Incominciamo col dire che Kakegurui è uno dei manga di successo più strani che esistano. Come un fumetto basato su una scuola dedita al gioco d’azzardo sia riuscito a diventare un fenomeno (ora mondiale) è davvero bizzarro. Dopo diverse serie animate e adattamenti live-action, Netflix ha preso la palla al balzo e ha dato vita alla sua serie TV Bet, che per motivi di marketing è stata proposta in Italia proprio con il titolo Kakegurui.
Lo show parte da un incipit familiare presentando una storia in qualche modo ispirata a quella originale, così come i suoi protagonisti. Yumeko, Ryan (Ryota), Mary e Kira (Kirari), così come altri studenti ricalcano abbastanza fedelmente le loro controparti cartacee per alcuni aspetti, per altri hanno subito un processo di ammodernamento e occidentalizzazione necessario alla diffusione e allo sviluppo dello show.
Dopo i primi cinque episodi la trama prende vita propria e svela tutta la sua originalità, discostandosi dal manga e presentando un racconto da teen-drama del mistero dai momenti comici e surreali, evidentemente l’unico modo per rendere “credibile” la follia di cui sono pregne le tavole del manga. E si arriva quindi a cospirazioni, alleanze e tradimenti, oscuri passati, vendette e rapporti genitoriali, amori e gelosie; Tutto ciò che avviene tra i corridoi di una scuola e altro ancora, condito da giochi di carte, sfide a duello e un sistema gerarchico che si basa sulla ricchezza (niente di più vicino dalla vita reale pensandoci bene).
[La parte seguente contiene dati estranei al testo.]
(** C7: the life of a login in the browser.  A login sets a cookie only when
    the password check let it through, and then every request that sends the
    cookie back, until the session expires, is the owner's who logged in
    (while that owner is active) and nobody's afterwards; a login that is
    refused or limited sets no cookie and opens no session.  The cookie is
    hidden from scripts and lives as long as the session. *)
Theorem login_cookie_session (e : endpoint) (i pw : string) (request : Request) (env : Env)
    (w w' : web) (r : Response) :
  login_route e = Some (i, pw) → method request = endpoint_method e → fresh_secret env ≠ "" →
  serve D e request env w = (Ok (Responds r), w') →
  match r_cookie r with
  | None => sessions (web_db w') = sessions (web_db w)
  | Some c =>
      ck_httponly c = true ∧ ck_secure c = cookie_secure D.(d_cookie)
      ∧ ck_max_age c = Some (session_ttl_seconds D)
      ∧ ∃ p, (∃ w1, check_login D i pw env w = (Ok (Some p, None), w1))
        ∧ ∀ request' env', session_cookie request' = ck_value c →
            timely D.(d_session_ttl) (later env) (gate_now env') →
            fst (verify_session D request' env' w')
            = Ok (match (if bool_decide (gate_now env' < later env + D.(d_session_ttl))
                         then active_principal (owner_id p) (web_db w) else None) with
                  | Some q => inr q
                  | None => inl (HTTPException 401 "invalid or expired session")
                  end)
  end.
Proof.
  intros He Hm Hs Hr. destruct (login_steps _ _ _ _ _ _ _ _ He Hm Hr) as ([op d] & w1 & Hc & Hrest).
  destruct (check_login_sessions _ _ _ _ _ _ Hc) as [Hse Hcfg].
  destruct op as [p |], d as [d |]; try (destruct Hrest as [-> ->]; done).
  destruct Hrest as (c & Ho & ->).
  destruct (open_session_resolves _ _ _ _ _ Ho) as (Hv & Hh & Hsec & Hage & Hlive).
  split_and!; try done. exists p. split; [by exists w1 |].
  intros request' env' Hcookie Ht. rewrite verify_session_spec. cbn [fst].
  rewrite (proj2 (read_request request' D.(d_cookie) (fresh_secret env))) by (by rewrite Hcookie).
  cbn [mbind option_bind]. rewrite (Hlive _ Ht).
  unfold active_principal, AuthStore.active_owner, auth_owners. by rewrite Hcfg.
Qed.
(* ===== verification/WebOracle.v ===== *)
(** No oracle across tenants: what a tenant's requests answer is a function of
    what the deployment holds for that tenant, of the catalogue and of the
    request.  [same_view o] relates two deployments that hold the same for the
    owner [o] and may differ in everything else; [handle_twice] then compares
    the two runs of a route. *)

From S2P Require Import Text Prelude RunQueue Domain Orchestrator StateStore DateTime Registry ConfigStore Safety Tenancy Digest Services Auth Session Filters Web WebIsolation.

(** * Two deployments, seen by one owner *)

Section Views.
Context {W : Type} `{AppPorts W} `{Hmac}.
Variable D : Deployment.
Context (o : string).

Abbreviation web := (Web W StateDb).

(** The configuration: the tenant's rows, the catalogue, the account. *)
Definition same_config (c1 c2 : ConfigDb) : Prop :=
  same_tenant o c1 c2
  ∧ filter (λ r, o_id r = o) (owners c1) = filter (λ r, o_id r = o) (owners c2).

(** The history and the job runs. *)
Definition same_state (s1 s2 : StateDb) : Prop :=
  filter (λ r, c_owner_id r = o) (scrapes s1) = filter (λ r, c_owner_id r = o) (scrapes s2)
  ∧ filter (λ r, jr_owner_id r = o) (job_runs s1) = filter (λ r, jr_owner_id r = o) (job_runs s2).

Definition same_app (a1 a2 : App W StateDb) : Prop :=
  same_config (config a1) (config a2) ∧ same_state (Services.state a1) (Services.state a2)
  ∧ world a1 = world a2.

(** The work queue: whether it is dead, and the place of the owner in it. *)
Record same_place (q1 q2 : RunQueue.RunQueue) : Prop := {
  sp_dead : dead q1 = dead q2;
  sp_reason : dead_reason q1 = dead_reason q2;
  sp_queued : o ∈ queued_or_running q1 ↔ o ∈ queued_or_running q2;
  sp_status : status q1 !! o = status q2 !! o;
  sp_done : done_monotonic q1 !! o = done_monotonic q2 !! o;
}.

Record same_view (w1 w2 : web) : Prop := {
  sv_app : same_app (app_of w1) (app_of w2);
  sv_tokens : filter (λ t, tk_owner t = o) (tokens (web_db w1))
              = filter (λ t, tk_owner t = o) (tokens (web_db w2));
  sv_place : same_place (web_queue w1) (web_queue w2);
}.

(** ** Lifting to the whole state *)

Lemma twice_on_app {A} (m : M (App W StateDb) A) : twice same_app m → twice same_view (on_app m).
Proof.
  intros Hm w1 w2 [Ha Ht Hq]. destruct (Hm _ _ Ha) as [Hr Ha']. unfold on_app.
  destruct (m (app_of w1)) as [r1 [c1 s1 x1]], (m (app_of w2)) as [r2 [c2 s2 x2]]. cbn in *.
  split; [done | by split].
Qed.

Lemma twice_config {A} (m : M ConfigDb A) :
  twice (same_tenant o) m → (∀ db, owners (snd (m db)) = owners db) → twice same_app (on_config m).
Proof.
  intros Hm Hown [c1 s1 x1] [c2 s2 x2] ([Hc Ho] & Hs & Hx). cbn in *. subst x2.
  destruct (Hm _ _ Hc) as [Hr Hc']. pose proof (Hown c1) as E1. pose proof (Hown c2) as E2.
  unfold on_config. cbn. destruct (m c1) as [r1 d1], (m c2) as [r2 d2]. cbn in *.
  split; [done |]. split; [| done]. cbn. split; [done | by rewrite E1, E2].
Qed.

Lemma twice_command {A} (m : M ConfigDb A) (c : cmd) :
  twice (same_tenant o) m → (∀ db, snd (m db) = exec c db) → twice same_app (on_config m).
Proof. intros Hm Hc. apply twice_config; [done |]. intros db. by rewrite Hc, owners_exec. Qed.

Lemma twice_state {A} (f : StateDb → result A) :
  (∀ s1 s2, same_state s1 s2 → f s1 = f s2) →
  twice same_app (on_state (λ s, (f s, s))).
Proof. intros Hf [c1 s1 x1] [c2 s2 x2] (Hc & Hs & Hx). cbn in *. by rewrite (Hf _ _ Hs). Qed.

(** ** The reads of the services *)

Lemma twice_list_state : twice same_app (list_state o).
Proof.
  apply (twice_state (λ s, rmap row_to_record (Sqlite.latest_rows o s))).
  intros s1 s2 [Es _]. unfold Sqlite.latest_rows. by rewrite Es.
Qed.

Lemma twice_get_history s n : twice same_app (get_history o s n).
Proof.
  apply (twice_state (λ db, rmap row_to_record (sql_limit n (Sqlite.history_rows o s db)))).
  intros s1 s2 [Es _]. unfold Sqlite.history_rows.
  rewrite (filter_own c_owner_id _ o (scrapes s1)), (filter_own c_owner_id _ o (scrapes s2)), Es by tauto.
  done.
Qed.

Lemma twice_latest_job_runs : twice same_app (on_state (latest_job_runs o)).
Proof.
  apply (twice_state (λ db, Ok _)). intros s1 s2 [_ Er]. rewrite Er.
  assert (∀ j, Sqlite.summary_of o j (job_runs s1) = Sqlite.summary_of o j (job_runs s2)) as Hj.
  { intros j. unfold Sqlite.summary_of.
    by rewrite (filter_own jr_owner_id _ o (job_runs s1)), (filter_own jr_owner_id _ o (job_runs s2)), Er
      by tauto. }
  do 2 f_equal. induction (remove_dups _) as [| j l IH]; [done |]. cbn. by rewrite Hj, IH.
Qed.

Lemma twice_list_config : twice same_app (list_config o).
Proof. apply twice_config; [auto with kerdoos | done]. Qed.

Lemma owners_op_read {A} (f : ConfigDb → result A) db : owners (snd (op (λ db, (f db, db)) db)) = owners db.
Proof. unfold op. by destruct (f db). Qed.

Lemma twice_jobs : twice same_app (list_jobs_with_status o).
Proof.
  apply twice_bind; [apply twice_config; [auto with kerdoos | apply owners_op_read] |]. intros jobs.
  apply twice_bind; [apply twice_latest_job_runs | auto with kerdoos].
Qed.

Lemma twice_job j : twice same_app (get_job o j).
Proof.
  apply twice_config; [auto with kerdoos |]. intros db. unfold Config.get_job, op.
  destruct (Config.find_job _ _ _); [| done]. by destruct (row_to_job _ _).
Qed.

(** ** The writes of the services *)

Context (Hpolicy : D.(d_domain_policy) = catalogue_domain_allowed).

Lemma same_policy a1 a2 : same_app a1 a2 → D.(d_domain_policy) (config a1) = D.(d_domain_policy) (config a2).
Proof.
  intros ([[_ _ _ Es] _] & _). rewrite Hpolicy.
  unfold catalogue_domain_allowed, Config.site_domains. by rewrite Es.
Qed.

Lemma twice_add_product' spec : twice same_app (add_product o spec).
Proof.
  unfold add_product. destruct (truthy o); cbn [negb]; [| auto with kerdoos].
  apply twice_bind; [auto with kerdoos | intros _]. apply twice_bind; [| auto with kerdoos].
  eapply (twice_command _ (ConfigStore.AddProduct o _)); [auto with kerdoos | done].
Qed.

Lemma twice_add_source' k s u : twice same_app (add_source D.(d_url_digest) D.(d_domain_policy) o k s u).
Proof.
  unfold add_source. destruct (truthy o); cbn [negb]; [| auto with kerdoos].
  apply twice_bind; [auto with kerdoos | intros _]. apply twice_bind; [apply twice_list_config | intros r].
  destruct (_ !! s); [| auto with kerdoos]. apply twice_bind; [auto with kerdoos | intros available].
  destruct available; cbn [negb]; [| auto with kerdoos].
  apply (twice_gets_via same_app config D.(d_domain_policy)
    (λ policy, let! _ := mlift (validate_source_url u policy) in
               let! id := mlift (make_source_id D.(d_url_digest) k s u) in
               let source := {| source_id := id; product_id := k; source_site := s; source_url := u |} in
               let! _ := on_config (Config.add_source o source) in mret' source));
    [apply same_policy | intros policy].
  do 2 (apply twice_bind; [auto with kerdoos | intros ?]). apply twice_bind; [| auto with kerdoos].
  eapply (twice_command _ (ConfigStore.AddSource o _)); [auto with kerdoos | done].
Qed.

Lemma twice_update_job' j spec : twice same_app (update_job D.(d_timezones) o j spec).
Proof.
  unfold update_job. destruct (truthy o); cbn [negb]; [| auto with kerdoos].
  destruct (check_spec _ spec) as [[cron opts] |] eqn:E; [| intros a1 a2 Ha; by split].
  apply check_spec_options in E.
  intros a1 a2 Ha. unfold mlift, mbind'. revert a1 a2 Ha.
  eapply (twice_command _ (ConfigStore.UpdateJob o j _)); [by apply twice_update_job | done].
Qed.

Lemma twice_add_site' p spec : twice same_app (add_site p spec).
Proof.
  unfold add_site. destruct (is_admin p); cbn [negb]; [| auto with kerdoos].
  destruct (unknown_fetcher_tier_error spec); [auto with kerdoos |].
  apply twice_bind; [| auto with kerdoos].
  eapply (twice_command _ (ConfigStore.AddSite spec)); [apply twice_add_site | done].
Qed.

Lemma place_checked q1 q2 :
  same_place q1 q2 → same_place (check_backlog_warning D.(d_queue) q1) (check_backlog_warning D.(d_queue) q2).
Proof.
  intros [Ed Er Eq Es Em].
  destruct (check_fields (d_queue D) q1) as (_ & Ea1 & Ea2 & Ea3 & Ea4 & Ea5 & _).
  destruct (check_fields (d_queue D) q2) as (_ & Eb1 & Eb2 & Eb3 & Eb4 & Eb5 & _).
  by split; rewrite ?Ea1, ?Ea2, ?Ea3, ?Ea4, ?Ea5, ?Eb1, ?Eb2, ?Eb3, ?Eb4, ?Eb5.
Qed.

Lemma place_enqueued l1 l2 q1 q2 : same_place q1 q2 → same_place (with_queue l1 q1) (with_queue l2 q2).
Proof. by intros []. Qed.

Lemma place_queued st q1 q2 :
  same_place q1 q2 →
  let in_set q := with_owners ({[o]} ∪ queued_or_running q) q in
  same_place (with_status (<[o := st]> (status (in_set q1))) (in_set q1))
             (with_status (<[o := st]> (status (in_set q2))) (in_set q2)).
Proof. intros []. split; cbn; [done | done | set_solver | by rewrite !lookup_insert_eq | done]. Qed.

Lemma place_dead q1 q2 :
  same_place q1 q2 →
  same_place (with_status (<[o := mkRunStatus ERROR None (dead_reason q1)]> (status q1)) q1)
             (with_status (<[o := mkRunStatus ERROR None (dead_reason q2)]> (status q2)) q2).
Proof. intros [? Er ???]. split; cbn; [done .. | | done]. by rewrite !lookup_insert_eq, Er. Qed.

Lemma twice_enqueue now : twice same_view (on_queue (enqueue D.(d_queue) o now)).
Proof.
  intros [db1 n1 s1 x1 q1] [db2 n2 s2 x2 q2] [Ha Ht Hq]. cbn in Hq.
  assert (fst (enqueue (d_queue D) o now q1) = fst (enqueue (d_queue D) o now q2)
          ∧ same_place (snd (enqueue (d_queue D) o now q1)) (snd (enqueue (d_queue D) o now q2))) as [E Hq'].
  { assert (cooldown_remaining_seconds (d_queue D) o now q1 = cooldown_remaining_seconds (d_queue D) o now q2) as Ec
      by (unfold cooldown_remaining_seconds; by rewrite (sp_status _ _ Hq), (sp_done _ _ Hq)).
    unfold enqueue. rewrite Ec, (sp_dead _ _ Hq). destruct (dead q2); [by split; [| apply place_dead] |].
    case_match; [by split |]. rewrite (bool_decide_ext _ _ (sp_queued _ _ Hq)).
    case_bool_decide; [by split |]. split; [done |].
    by apply place_enqueued, place_checked, (place_queued (mkRunStatus QUEUED None None)). }
  unfold on_queue. cbn. destruct (enqueue _ _ _ q1) as [r1 q1'], (enqueue _ _ _ q2) as [r2 q2'].
  cbn in *. subst r2. split; [done | by split].
Qed.

(** ** The account *)

(** A call on the tokens of the owner. *)
Lemma twice_on_auth {A} (f : AuthDb → A) (g : AuthDb → AuthDb) (m : M Auth A) :
  (∀ a, m a = (Ok (f (auth_db a)), mkAuth (g (auth_db a)) (argon2_calls a))) →
  (∀ db, cfg (g db) = cfg db) →
  (∀ db1 db2, filter (λ t, tk_owner t = o) (tokens db1) = filter (λ t, tk_owner t = o) (tokens db2) →
     same_config (cfg db1) (cfg db2) →
     f db1 = f db2 ∧ filter (λ t, tk_owner t = o) (tokens (g db1)) = filter (λ t, tk_owner t = o) (tokens (g db2))) →
  twice same_view (on_auth m).
Proof.
  intros Hm Hc Hfg [db1 n1 s1 x1 q1] [db2 n2 s2 x2 q2] [Ha Ht Hq]. cbn in *.
  destruct (Hfg db1 db2 Ht (proj1 Ha)) as [E1 E2].
  unfold on_auth. rewrite !Hm. cbn. rewrite E1. split; [done |]. split; cbn; [| done | done].
  unfold app_of in *. cbn in *. by rewrite !Hc.
Qed.

Lemma twice_list_tokens p t : owner_id p = o → twice same_view (on_auth (list_tokens p t)).
Proof.
  intros Hp. apply (twice_on_auth (AuthStore.list_tokens o (isoformat t)) id); [| done |].
  - intros []. unfold list_tokens. by rewrite Hp.
  - intros db1 db2 E _. split; [| done]. unfold AuthStore.list_tokens.
    by rewrite (filter_own tk_owner _ o (tokens db1)), (filter_own tk_owner _ o (tokens db2)), E by tauto.
Qed.

Lemma twice_get_email p : owner_id p = o → twice same_view (on_auth (get_email p)).
Proof.
  intros Hp. apply (twice_on_auth (AuthStore.get_email o) id); [| done |].
  - intros []. unfold get_email. by rewrite Hp.
  - intros db1 db2 E [_ Eo]. split; [| done]. unfold AuthStore.get_email, auth_owners. by rewrite Eo.
Qed.

Lemma twice_revoke_token p t : owner_id p = o → twice same_view (on_auth (Auth.revoke_token p t)).
Proof.
  intros Hp. apply (twice_on_auth (λ _, tt) (AuthStore.revoke_token o t)); [| done |].
  - intros []. unfold Auth.revoke_token. by rewrite Hp.
  - intros db1 db2 E _. split; [done |]. cbn.
    assert (∀ x, tk_owner (if bool_decide (tk_owner x = o ∧ tk_id x = t) then AuthStore.disable x else x) = tk_owner x) as Hd
      by (intros x; by case_bool_decide).
    by rewrite !(filter_fmap_own tk_owner _ o _ Hd), E.
Qed.

Lemma twice_revoke_all p : owner_id p = o → twice same_view (on_auth (revoke_all p o)).
Proof.
  intros Hp.
  apply (twice_on_auth (λ _, tt) (λ db, AuthStore.revoke_owner_tokens o (AuthStore.delete_owner_sessions o db)));
    [| done |].
  - intros []. unfold revoke_all. by rewrite Hp, (bool_decide_eq_true_2 (o = o)).
  - intros db1 db2 E _. split; [done |]. cbn.
    assert (∀ x, tk_owner (if bool_decide (tk_owner x = o) then AuthStore.disable x else x) = tk_owner x) as Hd
      by (intros x; by case_bool_decide).
    by rewrite !(filter_fmap_own tk_owner _ o _ Hd), E.
Qed.

(** ** The routes *)

Lemma view_reads p env : owner_id p = o → reads D same_view p env.
Proof.
  intros Hp. split; rewrite ?Hp; intros.
  - apply twice_on_app, twice_list_state.
  - apply twice_on_app, twice_list_config.
  - apply twice_on_app, twice_get_history.
  - apply twice_on_app, twice_jobs.
  - apply twice_on_app, twice_job.
  - by apply twice_list_tokens.
  - by apply twice_get_email.
  - apply twice_gets. intros w1 w2 [_ _ Hq]. unfold status_for. apply Hq.
  - apply twice_gets. intros w1 w2 [_ _ Hq]. unfold cooldown_remaining_seconds.
    by rewrite (sp_status _ _ Hq), (sp_done _ _ Hq).
  - apply twice_gets. intros w1 w2 [Ha _ _]. exact (same_policy _ _ Ha).
Qed.

(** ** What belongs to everybody *)

(** A request may ask the deployment one thing about all of its tenants: whether
    the hash or the identifier it drew for a new token or job is taken, whether
    somebody else uses an e-mail address, and, from an administrator's
    dashboard, how deep the queue is. *)
Inductive Shared := Taken (b : bool) | Depth (d : option Z) | Nothing.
Lo show punta chiaramente ad una lunga vita, così come dimostra il finale aperto di questi primi dieci episodi, e forse considerando che il suo obiettivo non è altro che distrarre lo spettatore per una mezz’oretta senza dare vita a momenti di scalpore e riflessioni profonde, forse questa scommessa potrebbe anche reiterarsi per qualche anno. Se sia vincente o meno, solo il tempo lo dirà.